Colonic atresia is a congenital (present at birth) condition in which part of the colon (large intestine) is completely blocked or missing. The condition occurs when parts of a fetus’s large intestine don’t develop properly.

Colonic atresia can range from mild to severe depending on the type and location of the bowel obstruction. Some babies can have a large section missing from their colon, while others may have a small intestinal blockage.

During fetal development, a baby’s stomach contents flow freely through their intestines, which absorb nutrients that help the baby grow. With colonic atresia, the large intestine gets much bigger just before the bowel obstruction. The intestine can no longer absorb nutrients or pass anything through.
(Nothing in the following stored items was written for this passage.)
Lemma C5_push_pop_witness :
  (exists m1 m2,
      stepExec 4 pushPopMachine = Ok (false, None, m1)
      /\ reg m1 SP = reg pushPopMachine SP - 1
      /\ memGet (memory m1) (reg m1 SP) = eadrOf pushPopMachine
      /\ opcode m1 = 0x71 /\ grField m1 = 1
      /\ stepExec 4 m1 = Ok (false, None, m2)
      /\ reg m2 SP = reg pushPopMachine SP
      /\ reg m2 (GR0 + 1) = eadrOf pushPopMachine)
  /\ (exists pc sp m',
         stepExec 4 fullStackMachine = Ok (false, Some (StackOverflow pc sp), m'))
  /\ (exists pc sp m',
         stepExec 4 emptyStackMachine = Ok (false, Some (StackUnderflow pc sp), m')).
Proof.
  destruct C5_push_pop_stack_discipline as (Hpair & Hpush & Hpop).
  split; [|split].
  - assert (Hwf : wfMemory (memory pushPopMachine))
      by (apply wfMemory_freshMemory; repeat constructor; discriminate).
    assert (Hlen : STACK_TOP <= Z.of_nat (length (memory pushPopMachine)))
      by (unfold pushPopMachine, machineOf; cbn [memory];
          rewrite length_freshMemory; discriminate).
    destruct (Hpair 4 pushPopMachine eq_refl Hwf ltac:(discriminate) Hlen eq_refl
                ltac:(vm_compute; split; reflexivity))
      as (m1 & E1 & Hsp & Hget & Hnext).
    assert (Hm1 : opcode m1 = 0x71 /\ grField m1 = 1).
    { pose proof (PUSH_step 4 pushPopMachine eq_refl Hwf eq_refl
                    ltac:(vm_compute; reflexivity)) as P.
      rewrite P in E1.
      apply (f_equal (fun r => match r with
                               | Ok (_, _, m') => m'
                               | Panic _ => pushPopMachine
                               end)) in E1.
      cbv beta iota in E1. rewrite <- E1. vm_compute. split; reflexivity. }
    destruct Hm1 as [Hop1 Hgr1].
    destruct (Hnext Hop1 ltac:(rewrite Hgr1; discriminate)) as (m2 & E2 & Hsp2 & Hr).
    rewrite Hgr1 in Hr.
    exists m1, m2. repeat split; assumption.
  - apply (Hpush 4 fullStackMachine).
    + reflexivity.
    + apply wfMemory_freshMemory. repeat constructor; discriminate.
    + vm_compute. reflexivity.
    + vm_compute. discriminate.
  - apply (Hpop 4 emptyStackMachine).
    + reflexivity.
    + apply wfMemory_freshMemory. repeat constructor; discriminate.
    + vm_compute. reflexivity.
    + vm_compute. discriminate.
    + vm_compute. reflexivity.
Defined.

(** * render-backend: the chat relay of [server.js]

    A shallow embedding of the socket event handlers of [src/server.js]
    ([join-chat], [send-message], [badge-update], [disconnect]) together
    with the four module-level stores they share ([userAddresses],
    [usernames], [userBadges], [sentMessages]), the pending
    [setTimeout] callbacks and the part of the transport the handlers
    talk to (room membership and the table of connected sockets).

    Conventions of the model:
    - the handlers are modelled twice: first on arguments that are
      JavaScript primitives ([jsval]), and then, in the module [Wire],
      on every value that [JSON.parse] can build, arrays and objects
      included; the two models agree on primitives.  Binary attachments
      and acknowledgement callbacks are outside of both, and numbers
      are the integers that JavaScript prints in plain decimal;
    - strings are byte strings and [toLowerCase] acts on the ASCII
      letters;
    - a handler either completes ([Ok]) or throws ([Throw]); an
      exception escaping a handler is not caught anywhere in the file;
    - [Date.now()] and the timer clock are one millisecond counter kept
      in the state; it is read once per handler run;
    - socket ids are those the transport generates, so they are never
      names of properties of [Object.prototype]. *)

From Stdlib Require Import Ascii String ZArith Lia.
From stdpp Require Import gmap strings list fin_maps pretty.

Local Open Scope string_scope.
Local Open Scope Z_scope.

(** ** JavaScript values and the operations the handlers apply to them *)

(** The primitive values.  Arrays and objects are values of
    [Wire.value], further down. *)
Inductive jsval : Type :=
  | VUndefined
  | VNull
  | VBool (b : bool)
  | VNum (n : Z)
  | VStr (s : string).

Global Instance jsval_eq_dec : EqDecision jsval.
Proof. solve_decision. Defined.

(** Outcome of running a piece of handler code. *)
Inductive result (A : Type) : Type :=
  | Ok (a : A)
  | Throw (e : string).
Arguments Ok {A} a.
Arguments Throw {A} e.

Global Instance result_bind : MBind result := λ A B k r,
  match r with
  | Ok a => k a
  | Throw e => Throw e
  end.

Definition is_ok {A : Type} (r : result A) : bool :=
  match r with Ok _ => true | Throw _ => false end.

(** ToBoolean. *)
Definition truthy (v : jsval) : bool :=
  match v with
  | VUndefined | VNull => false
  | VBool b => b
  | VNum n => negb (n =? 0)
  | VStr s => negb (String.eqb s EmptyString)
  end.

(** ToString, as applied by template literals and property keys. *)
Definition to_string (v : jsval) : string :=
  match v with
  | VUndefined => "undefined"
  | VNull => "null"
  | VBool true => "true"
  | VBool false => "false"
  | VNum n => pretty n
  | VStr s => s
  end.

Definition lower_ascii (c : ascii) : ascii :=
  let n := nat_of_ascii c in
  if (andb (Nat.leb 65 n) (Nat.leb n 90)) then ascii_of_nat (n + 32) else c.

(** [String.prototype.toLowerCase]. *)
Fixpoint toLowerCase (s : string) : string :=
  match s with
  | EmptyString => EmptyString
  | String c s' => String (lower_ascii c) (toLowerCase s')
  end.

(** [v.toLowerCase()]: only strings have the method. *)
Definition call_toLowerCase (v : jsval) : result string :=
  match v with
  | VStr s => Ok (toLowerCase s)
  | VUndefined | VNull =>
      Throw "TypeError: Cannot read properties of undefined (reading 'toLowerCase')"
  | VBool _ | VNum _ => Throw "TypeError: toLowerCase is not a function"
  end.

(** [v?.toLowerCase()]: [undefined] for a nullish receiver. *)
Definition optchain_toLowerCase (v : jsval) : result jsval :=
  match v with
  | VUndefined | VNull => Ok VUndefined
  | _ => s ← call_toLowerCase v; Ok (VStr s)
  end.

(** A parameter default [p = d] applies to [undefined] only. *)
Definition default_arg (d : jsval) (v : jsval) : jsval :=
  match v with
  | VUndefined => d
  | _ => v
  end.

(** [a || b]. *)
Definition js_or (a b : jsval) : jsval := if truthy a then a else b.

(** ** Chat rooms *)

Inductive chat_type : Type := Normal | Vip.

Global Instance chat_type_eq_dec : EqDecision chat_type.
Proof. solve_decision. Defined.

Definition chat_type_str (c : chat_type) : string :=
  match c with Normal => "normal" | Vip => "vip" end.

Module CHAT_ROOMS.
Definition NORMAL : string := "chat-normal".
Definition VIP : string := "chat-vip".
End CHAT_ROOMS.

Definition normalizeChatType (inputChatType : jsval) : result chat_type :=
  if truthy inputChatType then
    l ← call_toLowerCase inputChatType;
    if String.eqb l "vip" then Ok Vip else Ok Normal
  else Ok Normal.

Definition getChatRoom (chatType : chat_type) : string :=
  match chatType with
  | Vip => CHAT_ROOMS.VIP
  | Normal => CHAT_ROOMS.NORMAL
  end.

(** ** Time stamps

    [new Date(t).toISOString()] for a millisecond count [t]: the civil
    date of the proleptic Gregorian calendar, four-digit years from 0
    to 9999 and signed six-digit years otherwise.  The clock is taken to
    stay in the range a [Date] can hold, where the call does not
    throw. *)

Fixpoint zeros (k : nat) : string :=
  match k with
  | O => EmptyString
  | S k' => String "0" (zeros k')
  end.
Colonic atresia is a type of intestinal atresia, which involves blocked or missing sections anywhere along the small intestine. In some cases, babies born with colonic atresia have other congenital conditions that affect the intestines, eyes, heart or bones.

Without treatment, colonic atresia can cause the intestine to stretch so much that it tears. Other complications include dehydration and infection.

What causes colonic atresia?

Colonic atresia occurs when blood flow to the large intestine is compromised while the fetus is developing. The problem may be:

  • Blood vessels that supply the large intestine stop developing or don’t develop.
  • A twist or compressed area in the large intestine cuts off the blood supply.

Who gets colonic atresia?

Colonic atresia develops in males and females equally, occurring in one in 20,000 births.